Honoring Creative Talent at UCSF
The results are in! Our judges have awarded the 12 best submissions to the Synapse Storytelling Contest by talented UCSF student writers and photographers. Find out who took the top prizes. Then be sure to read the Synapse newsletter and return to the website each week to enjoy the winning entries.
First place: Batteries by Ninad Bhat
Ninad Bhat’s Batteries introduces an everyday, offhand idiom of the pandemic and turns to search for deeper meaning about stolen time, privilege, and racial injustice. With controlled and skillful turns of poetic phrase, the writer rapidly layers images atop one another and suggests that time spent in stillness, voluntarily or under lockdown, can open more questions about belonging than first expected.
Second place: Mirror by Manuella Djomaleu
Manuella Djomaleu’s Mirror flips the raw feelings of imposter syndrome during medical training into a search for the true roots of those feelings. The narrator blends visceral metaphors of sight, sound, and touch to ask again and again how many sacrifices must be made in a culture of discrimination. Moving from the physical to the psychological, the poem confronts the reader with what it really means to sacrifice one’s identity, leading to a final haunting question.
Third place (tie): Induction by Zoe Onion
Zoë Onion’s Induction invites the reader into a brief but poignant exchange between a medical practitioner and a patient during the induction of anesthesia. The poem beautifully portrays the delicate and almost-surreal work of the anesthesia team, and crisp details hint at the mingling of attentiveness and duty in someone entrusted to hold another’s consciousness.

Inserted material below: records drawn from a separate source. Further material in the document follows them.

(* ===== verification/_CoqProject ===== *)
-Q . S2P
Prelude.v
BufferPool.v
Compress.v
Header.v
Message.v
Wire.v
Breaker.v
GoStd.v
Http.v
NetIP.v
Share.v
Selector.v
WeightedRR.v
JumpHash.v
Modes.v
Log.v
Interfaces.v
Hooks.v
ClientPlugins.v
Client.v
ClientProofs.v
ServerPlugins.v
Server.v
ObjectPool.v
Registry.v
Reflection.v
XGen.v
ServerProofs.v
Codecs.v
ServerLife.v
Plugins.v
HandlerCtx.v
Gateway.v
Dial.v
JsonRpc.v
ServerSync.v
ServerSetup.v
Stats.v
EndToEnd.v
XClient.v
XClientProofs.v
XClientInv.v
XClientDemo.v
FanOut.v
XClientConc.v
XConcInv.v
XSelect.v
XConcDemo.v
Discovery.v
CachedDiscovery.v
OneClient.v
RedisRegistry.v
RedisProofs.v
MDNSRegister.v
FileTransfer.v
FileClient.v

Excerpt from the Art of Amateur Sadness by Match McGregor
Match McGregory’s Excerpt from the Art of Amateur Sadness debuts an unwritten anti- self-help book that lists the ways to remain unflinchingly sad. Spread with a thick layer of dark humor, the writer takes the formulaic aphorisms of self-help and turns them on their head, pointing to the ways unrealistic goal setting, social media use, and self-isolation can help boost sadness. The writer’s cheery tone advises the reader on exactly what they should not be doing, and this unlikely format carves new inroads into the frustrations familiar to those in medical or scientific training.
First place: The Costs of Being Constantly Available by Victoria Turner
Victoria Turner’s piece earns top points for breaking down complex science into digestible — and relatable — material. The simple act of reading Turner’s essay on perpetual connectivity while working from home is enough to increase cortisol levels. Thankfully, she provides excellent advice on detachment with evidence to back it up.

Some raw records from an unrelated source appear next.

Definition MessageType (h : Header) : Z := Z.shiftr (Z.land (hget h 2) 0x80) 7.
Definition SetMessageType (mt : Z) (h : Header) : Header :=
  hset h 2 (Z.lor (hget h 2) (u8 (Z.shiftl mt 7))).

Definition IsHeartbeat (h : Header) : bool := Z.land (hget h 2) 0x40 =? 0x40.
Definition SetHeartbeat (hb : bool) (h : Header) : Header :=
  if hb then hset h 2 (Z.lor (hget h 2) 0x40) else hset h 2 (hget h 2 &^ 0x40)%go.

Definition IsOneway (h : Header) : bool := Z.land (hget h 2) 0x20 =? 0x20.
Definition SetOneway (oneway : bool) (h : Header) : Header :=
  if oneway then hset h 2 (Z.lor (hget h 2) 0x20) else hset h 2 (hget h 2 &^ 0x20)%go.

Definition CompressType (h : Header) : Z := Z.shiftr (Z.land (hget h 2) 0x1C) 2.
Definition SetCompressType (ct : Z) (h : Header) : Header :=
  hset h 2 (Z.lor (hget h 2 &^ 0x1C)%go (Z.land (u8 (Z.shiftl ct 2)) 0x1C)).

Definition MessageStatusType (h : Header) : Z := Z.land (hget h 2) 0x03.
Definition SetMessageStatusType (mt : Z) (h : Header) : Header :=
  hset h 2 (Z.lor (hget h 2 &^ 0x03)%go (Z.land mt 0x03)).

Definition SerializeType (h : Header) : Z := Z.shiftr (Z.land (hget h 3) 0xF0) 4.
Definition SetSerializeType (st : Z) (h : Header) : Header :=
  hset h 3 (Z.lor (hget h 3 &^ 0xF0)%go (u8 (Z.shiftl st 4))).

Definition Seq (h : Header) : Z := Uint64 (drop 4 h).
Definition SetSeq (seq : Z) (h : Header) : Header := copy_at h 4 (PutUint64 seq).

(** [copy(h[1:], zeroHeader)]. *)
Definition resetHeader (h : Header) : Header := copy_at h 1 (replicate 11 0).

End Accessors.

(** The header of [NewMessage]. *)
Definition newHeader : Header := hset (replicate 12 0) 0 magicNumber.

First place: On Becoming “Immortal,” Despite the Odds by Woodger Faugas
Woodger Faugas’ elegant essay abounds with pride for his hero, Canadian-Haitian writer Dany Laferrière, and his home country, Haiti. Woodger’s prose strips away malignant stereotypes to reveal the strength and determination in the Haitian people’s fight against colonization. It also points a finger at the ever-lasting cowardice of those who would dismiss the immense injury that their ancestral enslavers inflicted upon Haiti.
Second place: Invisible Heroes by Sami Jelousi
Sam Jelousi’s essay is a powerful piece of writing from an old soul. His treatise is part love letter to his beloved personal hero — his grandfather — part unflinching dive into the complex emotions around escaping trauma when loved ones could not. As he recounts what has inspired him, he inspires others to take the same journey of introspection.
Third Place: Happy Pride! by Rachel Rock
Rachel Rock’s adds levity to her sensitive crossing from secrecy to celebration. As she tells her tale, her voice is strong and clear, allowing us to embrace her as a news friend. Her honest depiction of an awkward, stilting journey towards self-actualization is both endearing and touching. And a large blacked-out section cleverly reminds us that we all have a right to tell their own story.
First place: Third of November by Victoria Turner
Taken in November 2020, Victoria Turner’s picture captures a thrilling close encounter with a majestic creature in nature and serves as a dreaded reminder of a presidential election driven by nasty discourse. The “surly-looking bald eagle” evokes America’s beauty and ugliness in a single frame.
Second place: The Biblio Unfurl by Woodger Faugas
Woodger Faugas’ striking work manipulates and overlays photographs to create a tableau that encourages the viewer into the creator’s uniquely artistic expression. Audiences are encouraged to use their imagination to discover the image, and in this way discover a bit about themselves.
Third Place: Enjoy the Little Things by Kamelia Meherashi
Kamelia Meherashi’s sweet family portrait of a grown and baby turtle sunning on a rock soothes the soul in these turbulent times. Titled Enjoy the Little Things, her photograph is a gentle reminder to slow down, observe — or even seek out — the moments that make life pleasurable.